With regards to performance assessment of AI-specific models, MI-CLAIM (Minimum Information about Clinical Artificial Intelligence Modelling) focuses on technical reproducibility of clinical AI modeling research, and MINIMAR (MINimum Information for Medical AI Reporting) provides guidance on proper data source usage and model evaluation [16, 17]. For the evaluation of early-stage AI decision support systems, DECIDE-AI is a reporting guideline for the evaluation of these clinical evaluations, helping to facilitate critical appraisal of these studies and replicability of their findings [19]. There are also guidelines specific to certain topics of research within AI, such as CLAIM (Checklist for Artificial Intelligence in Medical Imaging) which is for studies applying machine learning to medical imaging, and the Radiomics Quality Score (RQS) that is specific to publications on radiomics [20, 21]. There are also initiatives targeted towards AI model development, such as FUTURE-AI, which is a checklist for use within the conceptualization and development stage. FUTURE-AI is based on six central principles (Fairness, Universality, Traceability, Usability, Robustness and Explainability (FUTURE)) that focuses on assessing AI model optimization for real-word practice [18].

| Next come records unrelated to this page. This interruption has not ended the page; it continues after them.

(** The bundle of a run that signs, and the source after it. *)
Definition outcome_of (o : outcome string (result string SignedScope * DogtagSyncSource)) :
    option (SignedScope * DogtagSyncSource) :=
  match o with Done (Ok signed, source) => Some (signed, source) | _ => None end.
End ToyDirectory.

Import ToyDirectory.


(** Two passes: the second goes on from the checkpoint of the first. *)
Definition two_passes : io string (option (list bytes)) :=
  let sources := match create_persistent_sources env config with Ok s => s | Err _ => ∅ end in
  let pass s := sign_and_write_all config (fun _ _ => ToySync.directory) (fun _ => "1"%string) s (fun _ => x2a) (fun _ => []) in
  '(_, sources) ← pass sources;
  '(r, sources) ← pass sources;
  mret (match r with
        | Ok _ => (fun s => elements (dom (ss_entries (snapshot_of (do_state s) 0 0)))) <$> sources !! "alpha"%string
        | Err _ => None
        end).
Example second_pass_resumes :
  (two_passes (set_clock (replicate 20 (Some 150)) world)).1 = Done (Some [[x2b]; [x2a]]).
Proof. vm_compute. reflexivity. Qed.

Therefore, depending on the type of non-randomized study, there are several potential options for reporting guidelines that could serve as a valuable reference for authors when developing their manuscripts. However, a consolidated generalized checklist applicable for all non-randomized studies would be ideal to provide a standardized framework for AI reporting, and help facilitate easier comparison between different types of non-randomized studies. In the interim, non-RCT studies can utilize the previously mentioned guidelines or even the CONSORT-AI framework as a reference by which to ensure that their reporting includes all relevant details, allowing for greater translation into clinical settings and standardization in the way results are reported between different AI models.

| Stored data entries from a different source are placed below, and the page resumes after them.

(* ===== verification/Routes.v ===== *)
(** * Routes: the surfaces of the server (hoike-server/src/lib.rs, admin/mod.rs, tls.rs,
    state.rs and the listeners of hoike-cli/src/main.rs)

    Which handlers each listener exposes, over which transport, and the whole admin
    API from the Authorization header to its effect.  axum's choice among the
    registered routes, rustls and the embedded files are parameters.  Main results:
    with an admin listener the public port serves OCSP only and the admin port never
    does; a listener with TLS configured is never served in the clear; no request
    without a live session of the required role changes anything or learns anything,
    and viewers change nothing at all. *)

From stdpp Require Import base tactics list gmap strings.
From Stdlib Require Import NArith Lia.
From S2P Require Import Prelude Slices Crates Text AhuError Header Index Manifest Bundle Builder Verify.
From S2P Require Import Ops CoreError Storage State Config Admission Request Router Install.
From S2P Require Import SignError Times Seal SignCrates Source SealDer SealCreate Crl Generate.
From S2P Require Import Orchestrate Live Handlers Sessions Gossip GossipNode AdminApi Startup Status.
Local Open Scope N_scope.

(** ** Routers *)

Inductive Method := MGet | MPost | MDelete.
#[export] Instance Method_eq_dec : EqDecision Method.
Proof. solve_decision. Defined.

(** The endpoints of the admin API. *)
Inductive AdminEndpoint :=
| EpLogin | EpLogout
| EpStatus | EpBundles | EpBundleDetail | EpCerts | EpRotation | EpGossip | EpConfig | EpState
| EpReload | EpInspect | EpVerify | EpDiff | EpExtract | EpApply
| EpSignAll | EpSignCa | EpRotateCa
| EpQuery.

(** What a route leads to. *)
Inductive Endpoint :=
| OcspPost | OcspGetRoot | OcspGet
| Admin (e : AdminEndpoint)
| StaticDir (dir : path)
| UiRedirect | UiIndex | UiFile
| Scrape.

(** A registered route: its methods ([None] for a nested service, which takes all), its pattern, its
    handler and the limit of its body, if one is set. *)
Record Route : Type := mkRoute {
  ro_method : option Method;
  ro_pattern : string;
  ro_endpoint : Endpoint;
  ro_limit : option N;
}.

Definition route (m : Method) (pattern : string) (e : Endpoint) : Route := mkRoute (Some m) pattern e None.

(** [Router::nest]. *)
Definition nest (prefix : string) (inner outer : list Route) : list Route :=
  outer ++ ((fun r => mkRoute (ro_method r) (prefix +:+ ro_pattern r) (ro_endpoint r) (ro_limit r)) <$> inner).

(** [layer(DefaultBodyLimit::max(..))]. *)
Definition body_limit (limit : N) (routes : list Route) : list Route :=
  (fun r => mkRoute (ro_method r) (ro_pattern r) (ro_endpoint r) (Some limit)) <$> routes.

Definition ADMIN_BODY_LIMIT : N := 64 * 1024 * 1024.

Definition build_admin_router : list Route :=
  body_limit ADMIN_BODY_LIMIT
    ((fun '(m, pattern, e) => route m pattern (Admin e)) <$>
     [(MPost, "/session", EpLogin); (MDelete, "/session", EpLogout);
      (MGet, "/status", EpStatus); (MGet, "/bundles", EpBundles); (MGet, "/bundles/{label}", EpBundleDetail);
      (MGet, "/certs", EpCerts); (MGet, "/rotation", EpRotation); (MGet, "/gossip", EpGossip);
      (MGet, "/config", EpConfig); (MGet, "/state", EpState);
      (MPost, "/bundles/reload", EpReload); (MPost, "/bundles/inspect", EpInspect);
      (MPost, "/bundles/verify", EpVerify); (MPost, "/bundles/diff", EpDiff);
      (MPost, "/bundles/extract", EpExtract); (MPost, "/bundles/apply", EpApply);
      (MPost, "/sign/all", EpSignAll); (MPost, "/sign/{label}", EpSignCa); (MPost, "/rotate/{label}", EpRotateCa);
      (MPost, "/query", EpQuery)]%string).

(** [embedded_ui::mount]. *)
Definition embedded_mount (app : list Route) : list Route :=
  app ++ [route MGet "/ui" UiRedirect; route MGet "/ui/" UiIndex; route MGet "/ui/{*path}" UiFile].

(** [mount_webui]; [embed_webui] is the feature of the build. *)
Definition mount_webui (embed_webui : bool) (app : list Route) (c : Config) : list Route :=
  match sv_webui (c_server c) with
  | Some (mkWebUiConfig (Some static_dir)) => app ++ [mkRoute None "/ui" (StaticDir static_dir) None]
  | Some (mkWebUiConfig None) => if embed_webui then embedded_mount app else app
  | None => app
  end.

Definition ocsp_routes : list Route :=
  [route MPost "/" OcspPost; route MGet "/" OcspGetRoot; route MGet "/{*path}" OcspGet; route MPost "/{*path}" OcspPost].

Definition build_router (embed_webui : bool) (c : Config) : list Route :=
  match sv_admin_listen (c_server c) with
  | Some _ => ocsp_routes
  | None => mount_webui embed_webui (nest "/api/admin" build_admin_router ocsp_routes) c
  end.

Definition build_admin_router_standalone (embed_webui : bool) (c : Config) : list Route :=
  mount_webui embed_webui (nest "/api/admin" build_admin_router []) c.

Definition build_metrics_router : list Route := [route MGet "/metrics" Scrape].

(** ** The embedded interface *)

Definition dot : Ascii.ascii := Ascii.ascii_of_N 46.

(** [path.rsplit('.').next()]. *)
Fixpoint path_extension_from (acc path : string) : string :=
  match path with
  | EmptyString => acc
  | String a path => if Ascii.eqb a dot then path_extension_from path path else path_extension_from acc path
  end.
Definition path_extension (path : string) : string := path_extension_from path path.

Definition mime_from_path (path : string) : string :=
  let e := path_extension path in
  if String.eqb e "html" then "text/html; charset=utf-8"
  else if String.eqb e "js" then "application/javascript; charset=utf-8"
  else if String.eqb e "css" then "text/css; charset=utf-8"
  else if String.eqb e "json" then "application/json"
  else if String.eqb e "svg" then "image/svg+xml"
  else if String.eqb e "png" then "image/png"
  else if String.eqb e "ico" then "image/x-icon"
  else if String.eqb e "woff2" then "font/woff2"
  else if String.eqb e "woff" then "font/woff"
  else "application/octet-stream".

(** [serve_path]: content type and contents, or [None] for 404; [get_file] is the embedded directory. *)
Definition serve_path (get_file : string -> option bytes) (path : string) : option (string * bytes) :=
  match get_file path with
  | Some file => Some (mime_from_path path, file)
  | None => (fun index => ("text/html; charset=utf-8"%string, index)) <$> get_file "index.html"%string
  end.
Definition serve_index (get_file : string -> option bytes) : option (string * bytes) := serve_path get_file "index.html".
Definition serve_file := serve_path.

(** ** Listeners (main.rs) *)

Inductive Transport := Plaintext | Tls (config : TlsConfig).

Record Listener : Type := mkListener {
  li_addr : string;
  li_router : list Route;
  li_transport : Transport;
}.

Our study completed a comprehensive search of the literature in order to identify all eligible articles within the field of ophthalmology that have applied AI to the analysis of EHR/EMRs. We were also able to assess the presence of certain characteristics, specifically the purpose and type of the AI model, the ophthalmological disease focused on, the data source used, study design type, country of origin, and whether baseline SES and funding source were reported. These discrepancies highlight a need for standardization of AI reporting guidelines which will enable better reproducibility of AI methodologies and allow for generalizability of results across various ophthalmologic centers. Lastly, certain restrictions in our inclusion criteria including English-language publications and other forms of secondary literature may have limited the identification of additional studies and perspectives on the topic.

Conclusion

Artificial intelligence (AI) offers considerable promise in leveraging large, heterogeneous patient health data sets to inform clinical practice in the management of medical conditions and disease. The digitization and electronic storage of medical information has provided a favourable setting for this application of AI and machine learning. The application of AI techniques in ophthalmology continues to rapidly progress, with new initiatives being developed in a wide variety of areas within the field. However, there is still a lack of standardization in reporting the results of these studies, which can make it difficult to compare and evaluate different AI models. The CONSORT-AI framework holds promise as an effective guideline for the transparent and comprehensive reporting of AI studies, by helping to standardize reporting across key aspects such as the study design, participant characteristics, interventions, outcomes, and statistical analysis. By adhering to the AI-specific reporting guidelines, researchers can improve the clarity and completeness of their reporting, allowing readers to better assess the quality and validity of their study. Standardized and transparent reporting of AI studies in ophthalmology will ultimately aid in application of AI for enhanced diagnosis and management of ocular conditions.